Tron: Legacy Team To Remake Disney's The Black Hole
Disney is developing a reinvention of the 1979 sci-fi film The Black Hole, with Tron: Legacy director Joseph Kosinski and producer Sean Bailey on board, along with Clash of the Titans scribe Travis Beacham working on the screenplay. Kosinski might direct if he can find time in his schedule, with his planned sci-fi epic Oblivion and further possible Tron sequels.
The details of the update are being kept tightly under wraps, though HeatVision reports that the new take grounds the story in "the science of a black hole, much more so than in the original," and will see the return of the red robot Maximilian. Knowing Disney's history, I'm sure this project is being developed for a 3D release.

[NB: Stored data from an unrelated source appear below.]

(* ===== verification/Paths.v ===== *)
(** The file-system half of the deny rules ([src/src/policy.rs]): the canonical
    identity of a path, symlinks resolved, and the rules that cover it.  The file
    system (what [lstat] and [readlink] answer for an absolute path, given by its
    names), the Unicode normalization of a name and the case-insensitive
    comparison of two names (crates [unicode-normalization] and [focaccia]) are
    parameters.  A path is the list of its bytes on a Unix host. *)

From stdpp Require Import relations.
From S2P Require Import Prelude.
From S2P Require Import Utf8.
From S2P Require Import Net.
From S2P Require Import Policy.

Definition CUR_DIR : bytes := [DOT].
Definition PARENT_DIR : bytes := [DOT; DOT].

(** [path_components]: the root and the current directory drop out. *)
Definition path_components (path : bytes) : list bytes :=
  filter (fun name => name <> [] /\ name <> CUR_DIR) (split_at SLASH path).

(** [CanonicalPath], [DenyRule] *)
Record CanonicalPath := mkCanonical {
  components : list bytes;
  collapsed_missing_tail : bool;
}.
Record DenyRule := mkRule { identity : CanonicalPath }.

(** What [symlink_metadata] finds. *)
Inductive Stat := Symlink | Entry | NotFound | StatError (kind : string).

(** The local variables of [canonicalize_path]: [resolved] is the names pushed
    since the root. *)
Record Walk := mkWalk {
  w_components : list bytes;
  w_resolved : list bytes;
  w_missing_depth : option nat;
  w_collapsed : bool;
}.
Definition start : Walk := mkWalk [] [] None false.

(** The bound on symlink expansions. *)
Definition SYMLINK_EXPANSIONS : nat := 40.
(** The verdicts read for a delta are the stored ones about it; the read does not
    fail. *)
Lemma corpus_on_records db ds vs fs ms id :
  Holds db ds vs fs ms ->
  exists verdicts, corpus_on id db = Ok verdicts /\ verdicts ≡ₚ filter (fun v => v_delta_id v = id) vs.
Proof.
  intros Hh. unfold corpus_on.
  assert (Hp : corpus_rows id db ≡ₚ map corpus_row_of (filter (fun v => v_delta_id v = id) vs)).
  { unfold corpus_rows. rewrite (merge_sort_Permutation kind_le), (h_corpus _ _ _ _ _ Hh).
    by rewrite (filter_map corpus_row_of _ (fun v => v_delta_id v = id)). }
  apply Permutation_map_inv in Hp as (ws & -> & Hws). exists ws. split; [|done].
  apply decode_all_Ok, Forall2_fmap_l, Forall_Forall2_diag, Forall_forall. intros v Hv.
  rewrite <- Hws in Hv. apply list_elem_of_filter in Hv as [_ Hv].
  apply corpus_verdict_of_row. by eapply judged_version.
Qed.

Lemma require_kinds_ok id version verdicts kinds :
  require_kinds id version verdicts kinds = Ok tt ->
  forall k, k ∈ kinds -> exists v, v ∈ verdicts /\ v_kind v = k /\ v_passed v = true.
Proof.
  induction kinds as [|k kinds IH]; cbn [require_kinds]; intros Hr k' Hk'; [by inversion Hk'|].
  destruct (find _ verdicts) as [v|] eqn:Hf; [|done].
  apply find_Some in Hf as [Hv Hk%bool_decide_eq_true].
  destruct (v_passed v) eqn:Hp; [|done]. simpl in Hr.
  apply elem_of_cons in Hk' as [->|Hk']; [by exists v|by apply IH].
Qed.

(** The verdicts activation was granted on. *)
Definition passed (vs : list CorpusVerdict) (id : string) (version : Z) (k : CorpusCaseKind) : Prop :=
  exists v, v ∈ vs /\ v_delta_id v = id /\ v_delta_version v = version /\ v_kind v = k /\ v_passed v = true.

Lemma activate_effect id expected db u db' ds vs fs ms :
  Holds db ds vs fs ms -> activate_tx id expected db = Ok (u, db') ->
  db' = with_deltas (fun _ => map row_of (map (advance Inactive Active id expected) ds)) db /\
  (exists d, d ∈ ds /\ pinned Inactive id expected d) /\
  (forall k, passed vs id expected k) /\
  (size_of (map (advance Inactive Active id expected) ds) <= DEFINITION_MAX_BYTES)%Z.
Proof.
  intros Hh Ht. unfold activate_tx in Ht.
  destruct (corpus_on_records _ _ _ _ _ id Hh) as (verdicts & Hc & Hverd).
  inv_tx.
  destruct (transition_effect _ _ _ _ _ _ _ _ (h_deltas _ _ _ _ _ Hh) ltac:(eassumption)) as [-> Hm].
  match goal with H : (if negb ?b then _ else _) _ = Ok _ |- _ => destruct b; simpl in H; [|by inv_tx] end.
  inv_tx. case_decide; [by inv_tx|]. inv_tx.
  split; [done|]. split; [by apply Hm|]. split.
  - intros k. match goal with H : require_corpus _ _ _ = Ok ?t |- _ => destruct t; unfold require_corpus in H;
      destruct (require_kinds_ok _ _ _ _ H k) as (v & Hv & Hk & Hp) end.
    { destruct k; repeat (apply elem_of_cons; first [by left|right]). }
    apply list_elem_of_filter in Hv as [Hver Hin]. simplify_eq.
    rewrite Hverd in Hin. apply list_elem_of_filter in Hin as [Hid Hin].
    by exists v.
  - assert (Hok : Forall record_ok (map (advance Inactive Active id expected) ds)).
    { apply Forall_map. eapply Forall_impl; [apply Hh|]. intros d (? & ? & ? & ?).
      destruct (advance_cases Inactive Active id expected d) as [[_ ->]|[_ ->]]; split_and!; simpl; try done; lia. }
    match goal with H : definition_size_on ?db = Ok _ |- _ =>
      destruct (definition_on_records _ db eq_refl Hok) as [_ Hs]; rewrite Hs in H end.
    simplify_eq. lia.
Qed.

(** * The rebinding pass *)

(** The binding a record carries. *)
Definition binding_of (d : DeltaRecord) : option StoredBinding :=
  match payload (r_change d), when (r_change d) with
  | Instruction _, Some (Purpose purpose) =>
      Some (mkBinding (r_delta_id d) Role purpose (r_state d) (Some (to_json (Purpose purpose))) None None)
  | Instruction _, _ => None
  | Applicability capability effect, w =>
      Some (mkBinding (r_delta_id d) Action capability (r_state d) None w (Some effect))
  end.

Lemma stored_binding_of d : stored_binding_on (row_of d) = Ok (binding_of d).
Proof.
  unfold stored_binding_on, row_of. cbn [dr_scope dr_state dr_condition_json dr_capability dr_effect dr_delta_id].
  rewrite scope_reads. cbn [ok_or rbind]. unfold delta_state. rewrite state_reads. cbn [ok_or map_err rbind].
  rewrite read_condition_to_json. cbn [map_err rbind].
  unfold binding_of, scope, capability_column, effect_column.
  destruct (r_change d) as [[text|capability effect] [[p|k|s]|]]; cbn [payload payload_scope when]; try done;
    cbn [mbind option_bind]; by rewrite effect_reads.
Qed.

Lemma bindings_on_records db ds :
  learning_deltas db = map row_of ds -> bindings_on db = Ok (omap binding_of ds).
Proof.
  intros Hdb. unfold bindings_on. rewrite Hdb.
  assert (E : decode_all stored_binding_on (map row_of ds) = Ok (map binding_of ds)).
  { apply decode_all_Ok. apply Forall2_fmap. apply Forall_Forall2_diag, Forall_forall. intros d _.
    apply stored_binding_of. }
  rewrite E. cbn [rbind]. f_equal. clear. induction ds as [|d ds IH]; [done|]. cbn [map].
  rewrite !omap_cons, IH. by destruct (binding_of d).
Qed.

(** The change of a record whose binding moved. *)
Definition rebound_change (c : DeltaChange) (to : string) : DeltaChange :=
  match payload c with
  | Instruction text => mkChange (Instruction text) (Some (Purpose to))
  | Applicability _ effect => mkChange (Applicability to effect) (when c)
  end.

Definition target_of (rules : IdentityRules) (d : DeltaRecord) : option string :=
  binding_of d ≫= moves_to rules.

(** What a pass does to one record. *)
Definition rebind_record (rules : IdentityRules) (d : DeltaRecord) : DeltaRecord :=
  match target_of rules d with
  | None => d
  | Some to =>
      mkRecord (r_delta_id d) (r_base_version d) (rebound_change (r_change d) to) (r_evidence d) (r_state d)
        (r_version d + 1)
  end.

(** And what it reports about it. *)
Definition rebound_of (rules : IdentityRules) (d : DeltaRecord) : option ReboundSubject :=
  b ← binding_of d; to ← moves_to rules b;
  Some (mkRebound (r_delta_id d) (sb_kind b) (sb_subject b) to).

(** A conditional update of one row, among rows with other ids. *)
Lemma update_one f matches pre d suf d' db :
  learning_deltas db = map row_of (pre ++ d :: suf) -> NoDup (ids (pre ++ d :: suf)) ->
  f (row_of d) = row_of d' -> matches (row_of d) = true ->
  (forall e, r_delta_id e <> r_delta_id d -> f (row_of e) = row_of e /\ matches (row_of e) = false) ->
  update_rows matches f db =
    Ok (1, with_deltas (fun _ => map row_of (pre ++ d' :: suf)) db).
Proof.
  intros Hdb Hnd Hf Hm Hother. unfold update_rows, tx_bind, tx_get, tx_modify, tx_ret. rewrite Hdb.
  assert (Hne : forall e, e ∈ pre \/ e ∈ suf -> r_delta_id e <> r_delta_id d).
  { unfold ids in Hnd. rewrite map_app in Hnd. apply NoDup_app in Hnd as (_ & Hdis & Hnd).
    cbn [map] in Hnd. apply NoDup_cons in Hnd as [Hd _]. intros e [He|He] E.
    - apply (Hdis (r_delta_id e)); [by apply list_elem_of_fmap_2|]. rewrite E. apply elem_of_cons. by left.
    - apply Hd. rewrite <- E. by apply list_elem_of_fmap_2. }
  assert (Hmap : forall l, (forall e, e ∈ l -> r_delta_id e <> r_delta_id d) -> map f (map row_of l) = map row_of l).
  { intros l Hl. rewrite map_map. induction l as [|e l IH]; [done|]. cbn [map].
    rewrite (proj1 (Hother e (Hl e ltac:(apply elem_of_cons; by left)))). f_equal. apply IH.
    intros e' He'. apply Hl, elem_of_cons. by right. }
  assert (Hfil : forall l, (forall e, e ∈ l -> r_delta_id e <> r_delta_id d) ->
                 List.filter matches (map row_of l) = []).
  { intros l Hl. induction l as [|e l IH]; [done|]. cbn [map List.filter].
    rewrite (proj2 (Hother e (Hl e ltac:(apply elem_of_cons; by left)))). apply IH.
    intros e' He'. apply Hl, elem_of_cons. by right. }
  rewrite !map_app, List.filter_app. cbn [map List.filter]. rewrite Hm, !Hfil by (intros; apply Hne; auto).
  unfold with_deltas. rewrite Hdb, !map_app. cbn [map]. rewrite Hf, !Hmap by (intros; apply Hne; auto). done.
Qed.

Lemma with_deltas_same rows db : learning_deltas db = rows -> with_deltas (fun _ => rows) db = db.
Proof. intros <-. by destruct db. Qed.

Lemma rebind_record_id rules d : r_delta_id (rebind_record rules d) = r_delta_id d.
Proof. unfold rebind_record. by case_match. Qed.

Lemma binding_id d b : binding_of d = Some b -> sb_delta_id b = r_delta_id d.
Proof. unfold binding_of. intros. repeat case_match; by simplify_eq. Qed.
Definition plan_definitions : list ActionDefinition :=
    [mkDefinition FRAME_GOAL 1
      "a new request, a changed intent, or a result contract no approved basis covers"
      "not for a request an approved contract already frames — and never a rewrite of the user's own words"
      "the task's addressable criteria, constraints and open unknowns, read from the store"
      ImplLocal;
     mkDefinition CHALLENGE_DIRECTION 1
      "the work touches a risky surface without an approved contract"
      "not for a known local change or an approved direction — never a license to shrink the request"
      "checked risks from the challenge_direction Broker purpose; without a broker seam the row stays open on capability_unavailable"
      ImplPurpose;
     mkDefinition DESIGN_CONTRACTS 1
      "a new or changed boundary on a risky surface without an approved contract"
      "no decorative design for a known local edit or an already approved contract"
      "boundary contracts from the design_contracts Broker purpose; without a broker seam the row stays open on capability_unavailable"
      ImplPurpose;
     mkDefinition PLAN_WORK 1
      "a requested plan, dependent parts, several parts, or a risky surface that needs coordination"
      "not for a single local part — and never a file list standing in for a plan"
      "one plan revision under the current selection: parts linked to criteria in the order their dependencies allow"
      ImplLocal;
     mkDefinition ASSESS_PLAN 1
      "a plan revision of the current selection without a verdict"
      "not when no plan exists or the latest revision is already judged — plan existence is never the verdict"
      "a mechanical coverage and test-design verdict bound to the revision; a pass also needs the assess_plan Broker purpose's semantic leg"
      ImplLocalAndPurpose].
Lemma plan_findings_nil plan criteria : plan_findings plan criteria = [] <-> covers_task plan criteria.
Proof.
  unfold plan_findings, covers_task. rewrite !app_nil.
  assert (H1 : (if decide (criteria = []) then [ZeroCriteria] else []) = [] <-> criteria <> []).
  { by case_decide. }
  assert (H2 : flat_map (part_findings criteria) (p_parts plan) = [] <->
    forall part, part ∈ p_parts plan -> part_findings criteria part = []).
  { induction (p_parts plan) as [|part parts IH]; simpl.
    - split; [|done]. by intros _ part []%elem_of_nil.
    - rewrite app_nil, IH. split; [intros [? H2] x [->|?]%elem_of_cons; [done|by apply H2]|].
      intros Hall. split; [apply Hall; left|]. intros x Hx. apply Hall. by right. }
  rewrite H1, H2. split.
  - intros (Hne & Hcov & Hparts). split_and!; [done| |].
    + apply map_eq_nil in Hcov. rewrite filter_nil in Hcov. intros criterion Hc.
      specialize (Hcov criterion Hc). apply not_false_is_true, existsb_exists in Hcov as (part & Hp & Hin).
      exists part. split; [by apply list_elem_of_In|by apply existsb_eqb_elem].
    + intros part Hp. by apply part_findings_nil, Hparts.
  - intros (Hne & Hcov & Hparts). split_and!; [done| |].
    + rewrite (proj2 (filter_nil _ _)); [done|]. intros criterion Hc Hf.
      destruct (Hcov criterion Hc) as (part & Hp & Hin). apply not_true_iff_false in Hf. apply Hf, existsb_exists.
      exists part. split; [by apply list_elem_of_In|by apply existsb_eqb_elem].
    + intros part Hp. by apply part_findings_nil, Hparts.
Qed.
(* ===== verification/TaskStore.v ===== *)
(** The task half of the store ([src/src/state.rs]): creation with its receipt,
    questions and answers with their journal, steering, cancelling, pausing, the
    effects ledger, evidence and obligations, completion, the snapshot and the
    blockers it projects. *)

From stdpp Require Import pretty.
From S2P Require Import Prelude.
From S2P Require Import Contracts.
From S2P Require Import Text.
From S2P Require Import Requests.
From S2P Require Import Store.
From S2P Require Import Actions.
From S2P Require Import Procedure.
From S2P Require Import TaskDb.
From S2P Require Import PlanGate.
Lemma hold_agrees_tables id db db' :
  plan_selections db' !! id = plan_selections db !! id -> plan_rows db' !! id = plan_rows db !! id ->
  plan_revisions_ db' !! id = plan_revisions_ db !! id -> plan_gate_holds db' !! id = plan_gate_holds db !! id ->
  hold_agrees id db -> hold_agrees id db'.
Proof.
  intros E1 E2 E3 E4 Hh h. unfold gate_hold_on. rewrite E4. intros Hhold.
  destruct (Hh h Hhold) as (g & Hg & ?). exists g. split; [|done]. revert Hg.
  unfold gate_on, plan_selection_on, plan_rows_on, latest_verdict, plan_revisions_on. by rewrite E1, E2, E3.
Qed.

Lemma pre_unmark id db : pre_at id db -> pre_at id (on_plan_blocks (fun blocks => blocks ∖ {[ id ]}) db).
Proof. intros [M P O I S A]. split; try done. simpl. set_solver. Qed.

Lemma settle_lifecycle_inv id db u db' :
  pre_at id db -> hold_agrees id db -> settle_plan_lifecycle id db = Ok (u, db') -> inv_at id db'.
Proof.
  intros P Hh (t & Ht & [[-> Hu]|[(Hl & Hheld & ->)|(Hl & Hheld & Hm & Ho & ->)]])%settle_lifecycle_Ok.
  - split; [done|done|]. intros t' Ht'. rewrite Ht in Ht'. injection Ht' as <-. done.
  - pose proof (pendings_running id db t P Ht) as Hp. rewrite Hl in Hp. specialize (Hp eq_refl).
    assert (Hnew : tasks (PLAN_BLOCK_RUNNING_TASK id db) !! id =
                   Some (moved (tk_revision t + 1) (with_lifecycle LBlocked t))).
    { simpl. rewrite lookup_alter_eq, Ht. simpl. by rewrite Hl. }
    split; [|by eapply hold_agrees_tables|intros t'; change (tasks (PLAN_BLOCK_RUNNING_TASK id db) !! id = Some t' ->
      tk_lifecycle t' = LRunning -> held id db = false); rewrite Hnew; by intros [= <-]].
    pose proof P as [M P' O I S A]. split; try done.
    + intros _. eexists. split; [exact Hnew|]. split; [by left|done].
    + intros q Hq. change (q ∈ pendings id db) in Hq. rewrite Hp in Hq. by apply elem_of_nil in Hq.
    + intros Hn. change (tasks (PLAN_BLOCK_RUNNING_TASK id db) !! id = None) in Hn. congruence.
  - unfold other_sources in Ho. apply orb_false_iff in Ho as [_ Hpend]. apply pending_exists_spec in Hpend.
    assert (Hnew : tasks (PLAN_RELEASE_TASK id db) !! id =
                   Some (moved (tk_revision t + 1) (with_lifecycle LRunning t))).
    { simpl. rewrite lookup_alter_eq, Ht. simpl. by rewrite Hl. }
    split; [|by eapply hold_agrees_tables|intros t' _ _; exact Hheld].
    change (pre_at id (PLAN_RELEASE_TASK id (on_plan_blocks (fun blocks => blocks ∖ {[ id ]}) db))).
    apply pre_update; [by apply pre_unmark|]. intros t' Ht'. simpl in Ht'. rewrite Ht in Ht'. injection Ht' as <-.
    rewrite Hl. simpl. split_and!; [lia|set_solver|done].
Qed.

Lemma settle_state_inv id db u db' :
  pre_at id db -> is_Some (tasks db !! id) -> settle_plan_state id db = Ok (u, db') -> inv_at id db'.
Proof.
  intros P [t Ht] (? & db1 & H1 & H2)%tx_bind_Ok. apply settle_hold_Ok in H1 as (Hh & (f & -> & _) & _).
  eapply settle_lifecycle_inv; [|exact Hh|exact H2]. pose proof P as [M P' O I S A]. split; try done.
  simpl. by rewrite Ht.
Qed.

(** * Triples: what holds before a transaction, and after it *)

Definition triple {A} (P : TaskDb -> Prop) (m : stx A) (Q : TaskDb -> Prop) : Prop :=
  forall db a db', P db -> m db = Ok (a, db') -> Q db'.

Lemma triple_bind {A B} P Q R (m : stx A) (k : A -> stx B) :
  triple P m Q -> (forall a, triple Q (k a) R) -> triple P (tx_bind k m) R.
Proof. intros Hm Hk db b db'' HP (a & db' & H1 & H2)%tx_bind_Ok. eapply Hk; [|done]. by eapply Hm. Qed.
(* ===== verification/Codecs.v ===== *)
(** The codecs of the task store: a streaming encoding of its views into tokens, and
    of the tokens into one string, which reads back. *)

From stdpp Require Import countable finite.
From S2P Require Import Prelude.
From S2P Require Import Contracts.
From S2P Require Import Text.
From S2P Require Import Store.
From S2P Require Import Codes.
From S2P Require Import TaskDb.
From S2P Require Import TaskStore.

(** * Tokens and their text *)

(** A plus before every character of a token, a point after its last. *)
Fixpoint join_token (token rest : string) : string :=
  match token with
  | EmptyString => String "." rest
  | String c token => String "+" (String c (join_token token rest))
  end.
Definition join_tokens (tokens : list string) : string := foldr join_token EmptyString tokens.

Fixpoint split_tokens (s : string) : option (list string) :=
  match s with
  | EmptyString => Some []
  | String d s =>
      if Ascii.eqb d "." then cons EmptyString <$> split_tokens s
      else match s with
           | EmptyString => None
           | String c s =>
               match split_tokens s with
               | Some (token :: tokens) => Some (String c token :: tokens)
               | _ => None
               end
           end
  end.

Lemma split_join tokens : split_tokens (join_tokens tokens) = Some tokens.
Proof.
  induction tokens as [|token tokens IH]; [done|]. simpl. induction token as [|c token IHt]; simpl; [by rewrite IH|].
  by rewrite IHt.
Qed.

#[local] Obligation Tactic := idtac.

(** * Types that stream *)

Class Stream (A : Type) := {
  emit : A -> list string;
  absorb : list string -> option (A * list string);
  absorb_emit : forall a rest, absorb (emit a ++ rest) = Some (a, rest);
}.

Program Definition stream_codec (A : Type) `{Stream A} : JsonCodec A :=
  Build_JsonCodec A (fun a => join_tokens (emit a)) (fun s => tokens ← split_tokens s; fst <$> absorb tokens) _.
Next Obligation. intros A SA a. simpl. rewrite split_join. simpl. by rewrite <- (app_nil_r (emit a)), absorb_emit. Qed.

#[export] Program Instance string_stream : Stream string :=
  Build_Stream string (fun s => [s]) (fun ts => match ts with s :: ts => Some (s, ts) | [] => None end) _.
Next Obligation. done. Qed.

(** A countable type streams its code, in one token. *)
Program Definition code_stream (A : Type) `{Countable A} : Stream A :=
  Build_Stream A (fun a => [code_of a])
    (fun ts => match ts with t :: ts => (fun a => (a, ts)) <$> of_code t | [] => None end) _.
Next Obligation. intros A Heq Hc a rest. cbn [app]. by rewrite of_code_of. Qed.

#[export] Program Instance prod_stream {A B} `{Stream A} `{Stream B} : Stream (A * B) :=
  Build_Stream (A * B) (fun p => emit p.1 ++ emit p.2)
    (fun ts => p ← absorb ts; q ← absorb p.2; Some ((p.1, q.1), q.2)) _.
Next Obligation. intros A B SA SB [a b] rest. simpl. rewrite <- app_assoc, absorb_emit. simpl. by rewrite absorb_emit. Qed.

#[export] Instance nat_stream : Stream nat := code_stream nat.
#[export] Instance Z_stream : Stream Z := code_stream Z.

Fixpoint absorb_list {A} `{Stream A} (n : nat) (ts : list string) : option (list A * list string) :=
  match n with
  | 0 => Some ([], ts)
  | S n => p ← absorb ts; q ← absorb_list n p.2; Some (p.1 :: q.1, q.2)
  end.
#[export] Program Instance list_stream {A} `{Stream A} : Stream (list A) :=
  Build_Stream (list A) (fun l => emit (length l) ++ flat_map emit l)
    (fun ts => p ← absorb ts; absorb_list p.1 p.2) _.
Next Obligation.
  intros A SA l rest. cbv beta. rewrite <- app_assoc, absorb_emit. simpl. induction l as [|a l IH]; [done|]. simpl.
  rewrite <- app_assoc, absorb_emit. simpl. by rewrite IH.
Qed.

(** A type that is read through another. *)
Section Via.
Context {A B : Type} `{Stream B} (f : A -> B) (g : B -> A) (Hgf : forall a, g (f a) = a).

Program Definition via : Stream A :=
  Build_Stream A (fun a => emit (f a)) (fun ts => p ← absorb ts; Some (g p.1, p.2)) _.
Next Obligation. intros a rest. simpl. rewrite absorb_emit. simpl. by rewrite Hgf. Qed.
End Via.

#[export] Instance option_stream {A} `{Stream A} : Stream (option A) :=
  via option_list (fun l => match l with a :: _ => Some a | [] => None end) ltac:(by intros []).

(** * The views of the task store *)

Ltac finite_by all := refine {| enum := all |}; [repeat constructor; set_solver|intros []; set_solver].

#[export] Instance lifecycle_finite : Finite Lifecycle.
Proof. finite_by [LRunning; LWaiting; LPaused; LBlocked; LCompleted; LCancelled]. Defined.
#[export] Instance execution_finite : Finite ObligationExecution.
Proof. finite_by [Pending; Satisfied; Failed; Stale]. Defined.
#[export] Instance applicability_finite : Finite ObligationApplicability.
Proof. finite_by [Required; NotApplicable; Unresolved]. Defined.
#[export] Instance class_finite : Finite EffectClass.
Proof. finite_by [Read; Write; Exec; Egress; Model; Control]. Defined.
#[export] Instance attempt_eq_dec : EqDecision AttemptState.
Proof. solve_decision. Defined.
#[export] Instance attempt_finite : Finite AttemptState.
Proof. finite_by [Planned; AttemptAdmitted; Running; Confirmed; Rejected; CancelRequested; Unknown]. Defined.
#[export] Instance error_code_finite : Finite ErrorCode.
Proof.
  finite_by [InvalidInput; UnsupportedVersion; UnknownMethod; NotFound; Conflict; StaleIntent; AlreadyTerminal; Denied;
    CapabilityUnavailable; DependencyBlocked; OutcomeUnknown; ContextOverflow; BudgetExhausted; StorageUnavailable;
    OutputLimit; InternalError; ErrCancelled].
Defined.

#[export] Instance lifecycle_stream : Stream Lifecycle := code_stream _.
#[export] Instance execution_stream : Stream ObligationExecution := code_stream _.
#[export] Instance applicability_stream : Stream ObligationApplicability := code_stream _.
#[export] Instance class_stream : Stream EffectClass := code_stream _.
#[export] Instance attempt_stream : Stream AttemptState := code_stream _.
#[export] Instance error_code_stream : Stream ErrorCode := code_stream _.

Definition condition_parts (c : ResumeCondition) : nat * (string * Z) :=
  match c with
  | ByDecision q r => (0, (q, r))
  | NoReadyAction => (1, (EmptyString, 0%Z))
  | ByDependency a => (2, (a, 0%Z))
  | ByReconciliation a => (3, (a, 0%Z))
  end.
Definition parts_condition (p : nat * (string * Z)) : ResumeCondition :=
  match p.1 with
  | 0 => ByDecision p.2.1 p.2.2
  | 1 => NoReadyAction
  | 2 => ByDependency p.2.1
  | _ => ByReconciliation p.2.1
  end.
#[export] Instance condition_stream : Stream ResumeCondition := via condition_parts parts_condition ltac:(by intros []).
#[export] Instance selection_stream : Stream AnswerSelection :=
  via (fun s => match s with SelOption o => (0, o) | SelCustom t => (1, t) end)
    (fun p => match p.1 with 0 => SelOption p.2 | _ => SelCustom p.2 end) ltac:(by intros []).
#[export] Instance blocker_stream : Stream Blocker :=
  via (fun b => (b_reason b, b_owner b, b_condition b)) (fun '(r, o, c) => mkBlocker r o c) ltac:(by intros []).
#[export] Instance page_stream {T} `{Stream T} : Stream (Page T).
Proof.
  apply (via (B := list T * Z * option string) (fun p : Page T => (items p, snapshot_generation p, Contracts.next_cursor p))
    (fun '(i, s, n) => mkPage i s n)). by intros [].
Defined.
#[export] Instance criterion_stream : Stream Criterion :=
  via (fun c => (cr_id c, cr_text c)) (fun '(i, t) => mkCriterion i t) ltac:(by intros []).
#[export] Instance obligation_stream : Stream Obligation :=
  via (fun o => (o_id o, o_criterion_refs o, o_applicability o, o_execution o, o_basis_refs o))
    (fun '(i, c, a, e, b) => mkObligation i c a e b) ltac:(by intros []).
#[export] Instance attempt_ref_stream : Stream AttemptRef :=
  via (fun a => (ar_attempt_id a, ar_action_id a, ar_effect_class a, ar_state a))
    (fun '(i, a, c, s) => mkAttemptRef i a c s) ltac:(by intros []).
#[export] Instance artifact_stream : Stream ArtifactRef :=
  via (fun a => (af_id a, af_digest a, af_size_bytes a, af_media_type a, af_scope a))
    (fun '(i, d, z, m, s) => mkArtifactRef i d z m s) ltac:(by intros []).
#[export] Instance snapshot_stream : Stream TaskSnapshot :=
  via (fun s => ((sn_task_id s, sn_revision s, sn_intent_revision s, sn_lifecycle s, sn_goal_ref s),
                 (sn_contract_revision s, sn_constraints s, sn_criteria s, sn_obligations s),
                 (sn_actions s, sn_attempts s, sn_decision_refs s, sn_event_cursor s, sn_blockers s)))
    (fun '((t, r, i, l, g), (c, k, cr, o), (a, at_, d, e, b)) => mkTaskSnapshot t r i l g c k cr o a at_ d e b)
    ltac:(by intros []).
#[export] Instance command_result_stream : Stream CommandResult :=
  via (fun c => (cr_status c, cr_task_id c, cr_task_revision c, cr_intent_revision c, cr_event_cursor c,
                 cr_snapshot c, cr_contract_revision c))
    (fun '(s, t, r, i, e, sn, c) => mkCommandResult s t r i e sn c) ltac:(by intros []).
#[export] Instance fork_identity_stream : Stream AnsweredForkIdentity :=
  via (fun f => (fi_question_id f, fi_question_revision f, fi_selection_revision f, fi_facts_digest f))
    (fun '(q, r, s, d) => mkForkIdentity q r s d) ltac:(by intros []).

#[export] Instance selection_json : JsonCodec AnswerSelection := stream_codec _.
#[export] Instance command_result_json : JsonCodec CommandResult := stream_codec _.
#[export] Instance fork_identity_json : JsonCodec AnsweredForkIdentity := stream_codec _.
#[export] Instance params_json : JsonCodec (SessionId * string * string * list string * list string) := stream_codec _.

The original film was Disney's first PG-rated film, at the time, the most expensive movie ever produced by the company, with a price tag of $20 million plus another $6 million in advertising. Te movie's opening credits sequence featured the longest computer graphics shot at that point in film history. The movie, which earned $36 million at the US box office, making it the 13th highest grossing film of the year, went on to be nominated for cinematography and visual effects Academy Awards.
For those of you who haven't seen the original film, here is the plot synopsis from IMDb:
The crew of the spaceship Palamino stumbles across the ”lost” ship U.S.S. Cygnus, hovering on the edge of an immense black hole. Once aboard, they find the ship is manned by robots – it's only human inhabitant, one Dr. Hans Reinhardt; an eminent scientist, missing for the past twenty years. His plan – to enter the Black Hole . . . Whether Dr. Reinhardt is a genius or a mad-man, one thing is for sure, he will not be denied his life's dream. What lies beyond the Black Hole? Immortality . . . or, Oblivion . . . ?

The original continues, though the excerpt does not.